| About this task |
Could you copy each line of the entries that contains "left"?

:::

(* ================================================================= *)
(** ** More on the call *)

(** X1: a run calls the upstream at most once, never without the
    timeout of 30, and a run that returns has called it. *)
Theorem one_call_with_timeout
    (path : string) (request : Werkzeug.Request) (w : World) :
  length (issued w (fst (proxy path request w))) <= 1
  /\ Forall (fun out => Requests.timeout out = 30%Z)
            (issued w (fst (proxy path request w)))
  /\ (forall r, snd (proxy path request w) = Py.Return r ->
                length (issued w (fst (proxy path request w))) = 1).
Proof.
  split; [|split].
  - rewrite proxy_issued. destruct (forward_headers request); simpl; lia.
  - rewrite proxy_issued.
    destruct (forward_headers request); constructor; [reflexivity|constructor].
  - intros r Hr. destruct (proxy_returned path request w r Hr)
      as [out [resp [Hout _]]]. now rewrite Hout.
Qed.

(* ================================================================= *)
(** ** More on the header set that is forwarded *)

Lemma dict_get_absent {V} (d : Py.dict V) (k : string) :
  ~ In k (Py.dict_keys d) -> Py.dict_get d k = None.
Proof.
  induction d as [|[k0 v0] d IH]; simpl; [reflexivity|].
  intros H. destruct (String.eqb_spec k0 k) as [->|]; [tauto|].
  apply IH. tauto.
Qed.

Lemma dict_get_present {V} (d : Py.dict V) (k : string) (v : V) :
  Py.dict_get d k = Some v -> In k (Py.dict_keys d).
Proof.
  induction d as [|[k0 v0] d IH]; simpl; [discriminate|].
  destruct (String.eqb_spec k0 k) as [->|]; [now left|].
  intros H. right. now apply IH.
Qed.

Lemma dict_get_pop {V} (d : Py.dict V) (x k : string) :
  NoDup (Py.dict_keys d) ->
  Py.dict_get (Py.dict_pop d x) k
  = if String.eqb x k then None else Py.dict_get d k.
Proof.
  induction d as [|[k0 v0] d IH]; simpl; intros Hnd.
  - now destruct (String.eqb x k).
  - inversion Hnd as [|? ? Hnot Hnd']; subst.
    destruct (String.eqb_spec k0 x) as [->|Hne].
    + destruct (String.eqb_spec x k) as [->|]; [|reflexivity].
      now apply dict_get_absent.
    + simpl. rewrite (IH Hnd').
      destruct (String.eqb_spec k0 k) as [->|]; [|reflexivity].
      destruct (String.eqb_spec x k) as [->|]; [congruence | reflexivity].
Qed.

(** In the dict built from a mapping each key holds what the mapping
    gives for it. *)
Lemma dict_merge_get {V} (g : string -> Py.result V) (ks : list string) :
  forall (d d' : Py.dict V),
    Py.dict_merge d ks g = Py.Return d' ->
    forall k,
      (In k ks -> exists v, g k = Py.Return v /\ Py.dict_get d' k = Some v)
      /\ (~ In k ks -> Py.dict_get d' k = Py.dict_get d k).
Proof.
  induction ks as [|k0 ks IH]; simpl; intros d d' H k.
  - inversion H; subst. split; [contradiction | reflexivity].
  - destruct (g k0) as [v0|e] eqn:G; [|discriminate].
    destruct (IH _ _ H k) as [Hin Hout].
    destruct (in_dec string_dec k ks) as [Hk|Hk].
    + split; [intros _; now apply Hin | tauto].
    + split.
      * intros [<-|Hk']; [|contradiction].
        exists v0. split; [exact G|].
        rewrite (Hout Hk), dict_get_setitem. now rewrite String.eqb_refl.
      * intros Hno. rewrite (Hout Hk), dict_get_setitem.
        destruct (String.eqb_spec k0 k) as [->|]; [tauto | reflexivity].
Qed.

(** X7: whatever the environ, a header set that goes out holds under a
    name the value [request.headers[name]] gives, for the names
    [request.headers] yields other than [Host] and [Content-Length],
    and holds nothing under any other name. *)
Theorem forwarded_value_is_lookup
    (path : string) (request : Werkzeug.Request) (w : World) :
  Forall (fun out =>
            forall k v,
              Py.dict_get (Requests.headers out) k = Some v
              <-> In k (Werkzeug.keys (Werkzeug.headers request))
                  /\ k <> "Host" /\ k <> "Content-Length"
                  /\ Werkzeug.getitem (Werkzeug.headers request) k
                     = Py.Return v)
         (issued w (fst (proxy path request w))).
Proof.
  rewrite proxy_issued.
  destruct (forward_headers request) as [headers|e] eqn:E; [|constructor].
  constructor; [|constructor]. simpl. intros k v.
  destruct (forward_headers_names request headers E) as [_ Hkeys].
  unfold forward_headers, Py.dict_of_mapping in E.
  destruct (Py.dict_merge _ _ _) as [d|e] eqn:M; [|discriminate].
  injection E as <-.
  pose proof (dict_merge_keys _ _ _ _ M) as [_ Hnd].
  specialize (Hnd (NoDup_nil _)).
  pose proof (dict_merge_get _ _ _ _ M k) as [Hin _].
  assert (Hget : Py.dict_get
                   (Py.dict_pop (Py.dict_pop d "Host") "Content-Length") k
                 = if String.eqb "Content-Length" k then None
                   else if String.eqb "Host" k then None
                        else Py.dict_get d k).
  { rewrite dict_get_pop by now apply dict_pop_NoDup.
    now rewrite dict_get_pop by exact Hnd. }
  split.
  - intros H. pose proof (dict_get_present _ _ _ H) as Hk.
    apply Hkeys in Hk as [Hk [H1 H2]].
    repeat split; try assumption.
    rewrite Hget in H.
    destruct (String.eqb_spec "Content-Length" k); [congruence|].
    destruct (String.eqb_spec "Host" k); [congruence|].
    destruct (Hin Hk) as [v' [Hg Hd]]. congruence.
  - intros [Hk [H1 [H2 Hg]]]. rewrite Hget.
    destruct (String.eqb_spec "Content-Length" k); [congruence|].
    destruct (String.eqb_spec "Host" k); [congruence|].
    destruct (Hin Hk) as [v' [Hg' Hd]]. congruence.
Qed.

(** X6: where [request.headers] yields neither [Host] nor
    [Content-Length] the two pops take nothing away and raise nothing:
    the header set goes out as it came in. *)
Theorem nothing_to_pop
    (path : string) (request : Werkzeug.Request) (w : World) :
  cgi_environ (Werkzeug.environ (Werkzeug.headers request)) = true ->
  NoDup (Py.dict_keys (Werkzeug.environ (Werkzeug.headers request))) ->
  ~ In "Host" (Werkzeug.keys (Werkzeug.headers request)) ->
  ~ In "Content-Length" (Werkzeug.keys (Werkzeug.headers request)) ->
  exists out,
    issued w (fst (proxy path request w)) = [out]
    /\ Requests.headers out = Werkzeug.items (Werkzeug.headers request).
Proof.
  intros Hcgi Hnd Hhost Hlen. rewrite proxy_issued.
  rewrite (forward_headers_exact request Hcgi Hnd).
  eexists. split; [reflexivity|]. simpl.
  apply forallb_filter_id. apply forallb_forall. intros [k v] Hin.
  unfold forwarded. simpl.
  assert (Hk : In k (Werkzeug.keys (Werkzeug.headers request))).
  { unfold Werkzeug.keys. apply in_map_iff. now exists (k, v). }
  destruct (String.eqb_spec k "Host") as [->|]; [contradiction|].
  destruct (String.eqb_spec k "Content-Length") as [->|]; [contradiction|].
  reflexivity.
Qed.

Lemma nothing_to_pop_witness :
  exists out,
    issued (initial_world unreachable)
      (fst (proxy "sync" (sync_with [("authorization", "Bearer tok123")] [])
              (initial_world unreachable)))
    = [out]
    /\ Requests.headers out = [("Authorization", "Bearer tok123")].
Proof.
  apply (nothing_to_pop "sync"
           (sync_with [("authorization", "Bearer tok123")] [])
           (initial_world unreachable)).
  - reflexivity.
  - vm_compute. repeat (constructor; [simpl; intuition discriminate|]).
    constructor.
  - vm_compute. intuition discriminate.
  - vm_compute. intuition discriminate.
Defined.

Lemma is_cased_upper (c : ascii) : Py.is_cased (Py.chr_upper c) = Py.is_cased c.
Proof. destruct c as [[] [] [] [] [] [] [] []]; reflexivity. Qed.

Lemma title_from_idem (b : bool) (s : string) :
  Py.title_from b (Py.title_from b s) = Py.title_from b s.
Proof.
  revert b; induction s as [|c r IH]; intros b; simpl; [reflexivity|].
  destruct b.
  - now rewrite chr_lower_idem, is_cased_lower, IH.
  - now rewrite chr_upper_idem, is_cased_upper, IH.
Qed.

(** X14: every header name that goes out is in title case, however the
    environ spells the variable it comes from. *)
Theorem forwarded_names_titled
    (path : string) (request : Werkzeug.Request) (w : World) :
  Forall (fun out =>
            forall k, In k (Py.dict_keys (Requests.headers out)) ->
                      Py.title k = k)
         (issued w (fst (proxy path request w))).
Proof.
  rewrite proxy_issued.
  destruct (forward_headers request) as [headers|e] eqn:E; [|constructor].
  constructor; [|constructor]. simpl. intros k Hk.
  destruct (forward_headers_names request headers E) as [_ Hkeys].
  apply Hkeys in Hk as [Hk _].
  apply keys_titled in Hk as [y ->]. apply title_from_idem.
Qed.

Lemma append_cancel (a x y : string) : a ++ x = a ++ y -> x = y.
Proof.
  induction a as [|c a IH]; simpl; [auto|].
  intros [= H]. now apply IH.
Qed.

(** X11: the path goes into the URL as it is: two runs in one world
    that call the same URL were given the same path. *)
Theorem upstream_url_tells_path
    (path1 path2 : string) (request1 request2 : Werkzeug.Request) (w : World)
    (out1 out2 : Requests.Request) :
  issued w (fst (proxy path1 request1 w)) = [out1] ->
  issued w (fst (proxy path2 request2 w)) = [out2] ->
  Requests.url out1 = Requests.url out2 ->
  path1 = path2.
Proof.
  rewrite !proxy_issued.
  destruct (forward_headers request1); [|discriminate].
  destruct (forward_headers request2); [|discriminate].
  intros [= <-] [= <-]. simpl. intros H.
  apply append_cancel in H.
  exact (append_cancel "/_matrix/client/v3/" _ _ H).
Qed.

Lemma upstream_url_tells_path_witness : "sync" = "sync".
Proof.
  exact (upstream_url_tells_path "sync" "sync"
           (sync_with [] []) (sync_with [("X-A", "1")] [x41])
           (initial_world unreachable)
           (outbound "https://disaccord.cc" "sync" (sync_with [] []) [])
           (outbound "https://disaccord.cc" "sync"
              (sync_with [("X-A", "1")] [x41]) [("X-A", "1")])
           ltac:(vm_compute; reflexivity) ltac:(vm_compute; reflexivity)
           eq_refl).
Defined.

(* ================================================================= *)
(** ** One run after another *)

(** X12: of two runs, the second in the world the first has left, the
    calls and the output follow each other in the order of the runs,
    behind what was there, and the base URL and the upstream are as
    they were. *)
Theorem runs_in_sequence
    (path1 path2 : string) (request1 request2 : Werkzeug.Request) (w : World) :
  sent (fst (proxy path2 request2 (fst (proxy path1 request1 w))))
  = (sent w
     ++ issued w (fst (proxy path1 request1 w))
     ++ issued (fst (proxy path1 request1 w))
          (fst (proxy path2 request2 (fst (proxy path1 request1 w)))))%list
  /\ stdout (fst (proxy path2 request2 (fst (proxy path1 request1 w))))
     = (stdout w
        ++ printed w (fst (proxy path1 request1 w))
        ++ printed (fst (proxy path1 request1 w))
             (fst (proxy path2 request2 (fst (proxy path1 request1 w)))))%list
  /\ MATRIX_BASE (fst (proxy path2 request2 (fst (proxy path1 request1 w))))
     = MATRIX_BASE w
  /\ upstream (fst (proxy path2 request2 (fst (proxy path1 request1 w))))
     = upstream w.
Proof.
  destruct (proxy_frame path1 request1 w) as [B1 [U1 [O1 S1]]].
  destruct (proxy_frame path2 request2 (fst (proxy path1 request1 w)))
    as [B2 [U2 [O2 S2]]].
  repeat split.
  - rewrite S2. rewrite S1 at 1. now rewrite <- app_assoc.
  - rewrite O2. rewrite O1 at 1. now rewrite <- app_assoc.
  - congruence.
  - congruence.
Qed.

:::

| Solution for this task |
  destruct (String.eqb_spec k0 k) as [->|]; [now left|].
(** X12: of two runs, the second in the world the first has left, the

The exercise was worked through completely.